**WHAT IS NEEDED**
One range is to be output from the listing below, exactly as written: the line with "(** *** __insert_represented_points, __delete_represented_points" to the line with "(h, requests ++ [item])", both kept.

**DATA TO USE**
(** * CURE clustering (pyclustering/clustering/cure.py): a shallow embedding

    The file follows cure.py function by function; the elbow method of
    pyclustering/cluster/elbow.py is embedded in the module [Elbow].
    Numbers are exact rationals ([Q]); [float('inf')] is the extra value
    [Inf] of [dist].
    A [cure_cluster] object is an entry of a store ([heap]) and is named by its
    position there ([ident]): the queue, the [closest] links and the payloads
    of the spatial index hold identities, so Python's [is] is equality of
    identities and a field assignment is an update of the store.
    Exceptions are the [Raise] results of the [result] monad. *)

From Stdlib Require Import QArith Qabs ZArith Lia.
From stdpp Require Import base option list.

(** ** Exceptions *)

Inductive exn : Type :=
| ValueError          (* list.remove(x): x not in list *)
| IndexError          (* sequence index out of range *)
| TypeError           (* None used as a sequence *)
| ZeroDivisionError.

Inductive result (A : Type) : Type :=
| Ok (a : A)
| Raise (e : exn).
Arguments Ok {A} a.
Arguments Raise {A} e.

#[export] Instance result_ret : MRet result := fun _ a => Ok a.
#[export] Instance result_bind : MBind result := fun _ _ f m =>
  match m with
  | Ok a => f a
  | Raise e => Raise e
  end.

Definition is_Ok {A} (r : result A) : Prop := exists a, r = Ok a.

(** ** Numbers, points, distances *)

Abbreviation point := (list Q).
Abbreviation ident := nat.

Inductive dist : Type :=
| Fin (q : Q)
| Inf.

Definition Qltb (x y : Q) : bool := negb (Qle_bool y x).

(** [a < b] on floats that may be [inf]. *)
Definition dist_ltb (a b : dist) : bool :=
  match a, b with
  | Fin x, Fin y => Qltb x y
  | Fin _, Inf => true
  | Inf, _ => false
  end.

(** [a <= b]. *)
Definition dist_leb (a b : dist) : bool :=
  match a, b with
  | Fin x, Fin y => Qle_bool x y
  | _, Inf => true
  | Inf, Fin _ => false
  end.

(** Python's [==] on two lists of numbers. *)
Fixpoint point_eqb (a b : point) : bool :=
  match a, b with
  | [], [] => true
  | x :: a', y :: b' => Qeq_bool x y && point_eqb a' b'
  | _, _ => false
  end.

(** [==] on values that are a point or [None]. *)
Definition opoint_eqb (a b : option point) : bool :=
  match a, b with
  | None, None => true
  | Some p, Some q => point_eqb p q
  | _, _ => false
  end.

(** [l[i]] for a non-negative index. *)
Definition getitem {A} (l : list A) (i : nat) : result A :=
  match l !! i with
  | Some x => Ok x
  | None => Raise IndexError
  end.

(** [l[i]] for any integer index: negative indices count from the end. *)
Definition getitem_Z {A} (l : list A) (i : Z) : result A :=
  if (i <? 0)%Z then
    if (i + Z.of_nat (length l) <? 0)%Z then Raise IndexError
    else getitem l (Z.to_nat (i + Z.of_nat (length l)))
  else getitem l (Z.to_nat i).

(** [l.remove(x)]: deletes the first occurrence, [ValueError] if there is none. *)
Fixpoint list_remove (x : ident) (l : list ident) : result (list ident) :=
  match l with
  | [] => Raise ValueError
  | y :: l' =>
      if Nat.eqb y x then Ok l'
      else l'' ← list_remove x l'; Ok (y :: l'')
  end.

(** ** class cure_cluster *)

Record cure_cluster : Type := mk_cluster {
  points : list point;
  mean : option point;
  rep : list point;
  closest : option ident;
  distance : dist;
  ditance : option dist   (* the attribute that line 150 creates *)
}.

(** [cure_cluster(point)] and [cure_cluster()]. *)
Definition cure_cluster_new (p : option point) : cure_cluster :=
  match p with
  | Some p =>
      {| points := [p]; mean := Some p; rep := [p];
         closest := None; distance := Inf; ditance := None |}
  | None =>
      {| points := []; mean := None; rep := [];
         closest := None; distance := Inf; ditance := None |}
  end.

#[export] Instance cure_cluster_inhabited : Inhabited cure_cluster :=
  populate (cure_cluster_new None).

Definition set_closest (c : option ident) (x : cure_cluster) : cure_cluster :=
  {| points := points x; mean := mean x; rep := rep x;
     closest := c; distance := distance x; ditance := ditance x |}.

Definition set_distance (d : dist) (x : cure_cluster) : cure_cluster :=
  {| points := points x; mean := mean x; rep := rep x;
     closest := closest x; distance := d; ditance := ditance x |}.

Definition set_ditance (d : dist) (x : cure_cluster) : cure_cluster :=
  {| points := points x; mean := mean x; rep := rep x;
     closest := closest x; distance := distance x; ditance := Some d |}.

(** The store of cluster objects; [h !!! i] reads object [i], [update] assigns
    to its fields. *)
Abbreviation heap := (list cure_cluster).

Definition update (i : ident) (f : cure_cluster -> cure_cluster) (h : heap) : heap :=
  <[i := f (h !!! i)]> h.

(** ** The spatial index (pyclustering.support.kdtree) *)

(** The k-d tree is not part of the sources: the engine is written against
    its three operations, which are the fields of this interface.  A query
    yields pairs of a distance and a node; a node is [None] or carries the
    identity of its payload. *)
Class SpatialIndex (T : Type) : Type := {
  kd_empty : T;
  kd_insert : point -> ident -> T -> T;
  kd_remove : point -> T -> T;
  kd_find_nearest_dist_nodes : point -> dist -> T -> list (Q * option ident)
}.

(** ** class cure *)

Section Engine.

(** [euclidean_distance] is imported from pyclustering.support, which is not
    part of the sources; the engine only compares its values.  It is a
    function here, which is what it is on points of one common dimension;
    on points of different dimensions the real one may raise, so the
    statements about a constructor that returns are made for points of one
    dimension, or for a constructor that has returned. *)
Variable euclidean_distance : point -> point -> Q.

Context {T : Type} `{SpatialIndex T}.

Record cure : Type := mk_cure {
  pointer_data : list point;
  number_cluster : Z;
  number_represent_points : Z;
  compression : Q;
  objects : heap;                  (* every cure_cluster created so far *)
  queue : list ident;
  tree : T;
  clusters : option (list (list point))
}.

(** *** __cluster_distance *)

Definition cluster_distance (cluster1 cluster2 : cure_cluster) : dist :=
  foldl (fun distance ri =>
    foldl (fun distance rk =>
      let d := Fin (euclidean_distance ri rk) in
      if dist_ltb d distance then d else distance) distance (rep cluster2))
    Inf (rep cluster1).

(** *** __merge_clusters *)

(** Lines 243-246: the mean of the merged cluster. *)
Definition merged_mean (cluster1 cluster2 : cure_cluster) : result point :=
  match mean cluster1 with
  | None => Raise TypeError
  | Some mean1 =>
      let n1 := length (points cluster1) in
      let n2 := length (points cluster2) in
      mapM (fun index =>
        m1 ← getitem mean1 index;
        mean2 ← (match mean cluster2 with
                 | Some m => Ok m
                 | None => Raise TypeError
                 end);
        m2 ← getitem mean2 index;
        if Nat.eqb (n1 + n2) 0 then Raise ZeroDivisionError
        else Ok ((inject_Z (Z.of_nat n1) * m1 + inject_Z (Z.of_nat n2) * m2)
                 / inject_Z (Z.of_nat (n1 + n2)))%Q)
      (seq 0 (length mean1))
  end.

(** Lines 254-265: one scan over the points; the running maximum is replaced
    on "greater or equal". *)
Fixpoint farthest_scan (measure : point -> result Q) (pts : list point)
    (maximal_distance : Q) (maximal_point : option point) : result (option point) :=
  match pts with
  | [] => Ok maximal_point
  | p :: pts' =>
      minimal_distance ← measure p;
      if Qle_bool maximal_distance minimal_distance
      then farthest_scan measure pts' minimal_distance (Some p)
      else farthest_scan measure pts' maximal_distance maximal_point
  end.

(** The distance that iteration [index] of the outer loop measures. *)
Definition measure (index : nat) (mean_ : point) (temporary : list (option point))
    (p : point) : result Q :=
  if Nat.eqb index 0 then Ok (euclidean_distance p mean_)
  else
    t0 ← getitem temporary 0;
    match t0 with
    | Some q => Ok (euclidean_distance p q)
    | None => Raise TypeError
    end.

(** [x in temporary]. *)
Definition opoint_in (x : option point) (temporary : list (option point)) : bool :=
  existsb (opoint_eqb x) temporary.

(** Lines 250-268, as a loop over the indices still to run. *)
Fixpoint select_loop (indices : list nat) (pts : list point) (mean_ : point)
    (temporary : list (option point)) : result (list (option point)) :=
  match indices with
  | [] => Ok temporary
  | index :: rest =>
      maximal_point ← farthest_scan (measure index mean_ temporary) pts 0%Q None;
      if opoint_in maximal_point temporary
      then select_loop rest pts mean_ temporary
      else select_loop rest pts mean_ (temporary ++ [maximal_point])
  end.

Definition select_representatives (R : Z) (pts : list point) (mean_ : point)
    : result (list (option point)) :=
  select_loop (seq 0 (Z.to_nat R)) pts mean_ [].

(** Lines 270-275: one representative moved towards the mean. *)
Definition shrink (c : Q) (mean_ : point) (dimension : nat) (p : option point)
    : result point :=
  mapM (fun index =>
    match p with
    | None => Raise TypeError
    | Some p =>
        pi ← getitem p index;
        mi ← getitem mean_ index;
        Ok (pi + c * (mi - pi))%Q
    end) (seq 0 dimension).

Definition merge_clusters (R : Z) (c : Q) (cluster1 cluster2 : cure_cluster)
    : result cure_cluster :=
  let pts := points cluster1 ++ points cluster2 in
  mean_ ← merged_mean cluster1 cluster2;
  temporary ← select_representatives R pts mean_;
  reps ← mapM (shrink c mean_ (length mean_)) temporary;
  Ok {| points := pts; mean := Some mean_; rep := reps;
        closest := None; distance := Inf; ditance := None |}.

(** *** __insert_cluster, __relocate_cluster *)

Fixpoint insert_cluster (h : heap) (cluster : ident) (q : list ident) : list ident :=
  match q with
  | [] => [cluster]
  | x :: q' =>
      if dist_ltb (distance (h !!! cluster)) (distance (h !!! x))
      then cluster :: x :: q'
      else x :: insert_cluster h cluster q'
  end.

Definition relocate_cluster (h : heap) (cluster : ident) (q : list ident)
    : result (list ident) :=
  q' ← list_remove cluster q;
  Ok (insert_cluster h cluster q').

(** *** __closest_cluster *)

Definition closest_cluster (tr : T) (h : heap) (cluster : ident) (radius : dist)
    : option ident * dist :=
  foldl (fun best pt =>
    foldl (fun (best : option ident * dist) (cand : Q * option ident) =>
      let '(candidate_distance, kdtree_node) := cand in
      match kdtree_node with
      | Some payload =>
          if dist_ltb (Fin candidate_distance) best.2 && negb (Nat.eqb payload cluster)
          then (Some payload, Fin candidate_distance)
          else best
      | None => best
      end) best (kd_find_nearest_dist_nodes pt radius tr))
    (None, Inf) (rep (h !!! cluster)).

(** *** __insert_represented_points, __delete_represented_points *)

Definition insert_represented_points (h : heap) (cluster : ident) (tr : T) : T :=
  foldl (fun tr pt => kd_insert pt cluster tr) tr (rep (h !!! cluster)).

Definition delete_represented_points (h : heap) (cluster : ident) (tr : T) : T :=
  foldl (fun tr pt => kd_remove pt tr) tr (rep (h !!! cluster)).

(** *** process *)

(** Lines 121-152: the body of [for item in self.__queue].  [h] is the store,
    [requests] is [cluster_relocation_requests]. *)
Definition repair_item (tr : T) (cluster1 cluster2 merged : ident)
    (st : heap * list ident) (item : ident) : heap * list ident :=
  let '(h, requests) := st in
  let d := cluster_distance (h !!! merged) (h !!! item) in
  let h :=
    if dist_ltb d (distance (h !!! merged))
    then update merged (set_distance d) (update merged (set_closest (Some item)) h)
    else h in
  let is_removed (c : option ident) : bool :=
    match c with
    | Some c => Nat.eqb c cluster1 || Nat.eqb c cluster2
    | None => false
    end in
  if is_removed (closest (h !!! item)) then
    let h :=
      if dist_ltb (distance (h !!! item)) d then
        let '(nearest_cluster, nearest_distance) := closest_cluster tr h item d in
        let h := update item (set_distance nearest_distance)
                   (update item (set_closest nearest_cluster) h) in
        match closest (h !!! item) with
        | None => update item (set_distance d) (update item (set_closest (Some merged)) h)
        | Some _ => h
        end
      else update item (set_distance d) (update item (set_closest (Some merged)) h) in
    (h, requests ++ [item])
  else if dist_ltb d (distance (h !!! item)) then
    (update item (set_ditance d) (update item (set_closest (Some merged)) h),
     requests ++ [item])
  else (h, requests).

**ANSWER TO THIS EXERCISE**
(** *** __insert_represented_points, __delete_represented_points *)

Definition insert_represented_points (h : heap) (cluster : ident) (tr : T) : T :=
  foldl (fun tr pt => kd_insert pt cluster tr) tr (rep (h !!! cluster)).

Definition delete_represented_points (h : heap) (cluster : ident) (tr : T) : T :=
  foldl (fun tr pt => kd_remove pt tr) tr (rep (h !!! cluster)).

(** *** process *)

(** Lines 121-152: the body of [for item in self.__queue].  [h] is the store,
    [requests] is [cluster_relocation_requests]. *)
Definition repair_item (tr : T) (cluster1 cluster2 merged : ident)
    (st : heap * list ident) (item : ident) : heap * list ident :=
  let '(h, requests) := st in
  let d := cluster_distance (h !!! merged) (h !!! item) in
  let h :=
    if dist_ltb d (distance (h !!! merged))
    then update merged (set_distance d) (update merged (set_closest (Some item)) h)
    else h in
  let is_removed (c : option ident) : bool :=
    match c with
    | Some c => Nat.eqb c cluster1 || Nat.eqb c cluster2
    | None => false
    end in
  if is_removed (closest (h !!! item)) then
    let h :=
      if dist_ltb (distance (h !!! item)) d then
        let '(nearest_cluster, nearest_distance) := closest_cluster tr h item d in
        let h := update item (set_distance nearest_distance)
                   (update item (set_closest nearest_cluster) h) in
        match closest (h !!! item) with
        | None => update item (set_distance d) (update item (set_closest (Some merged)) h)
        | Some _ => h
        end
      else update item (set_distance d) (update item (set_closest (Some merged)) h) in
    (h, requests ++ [item])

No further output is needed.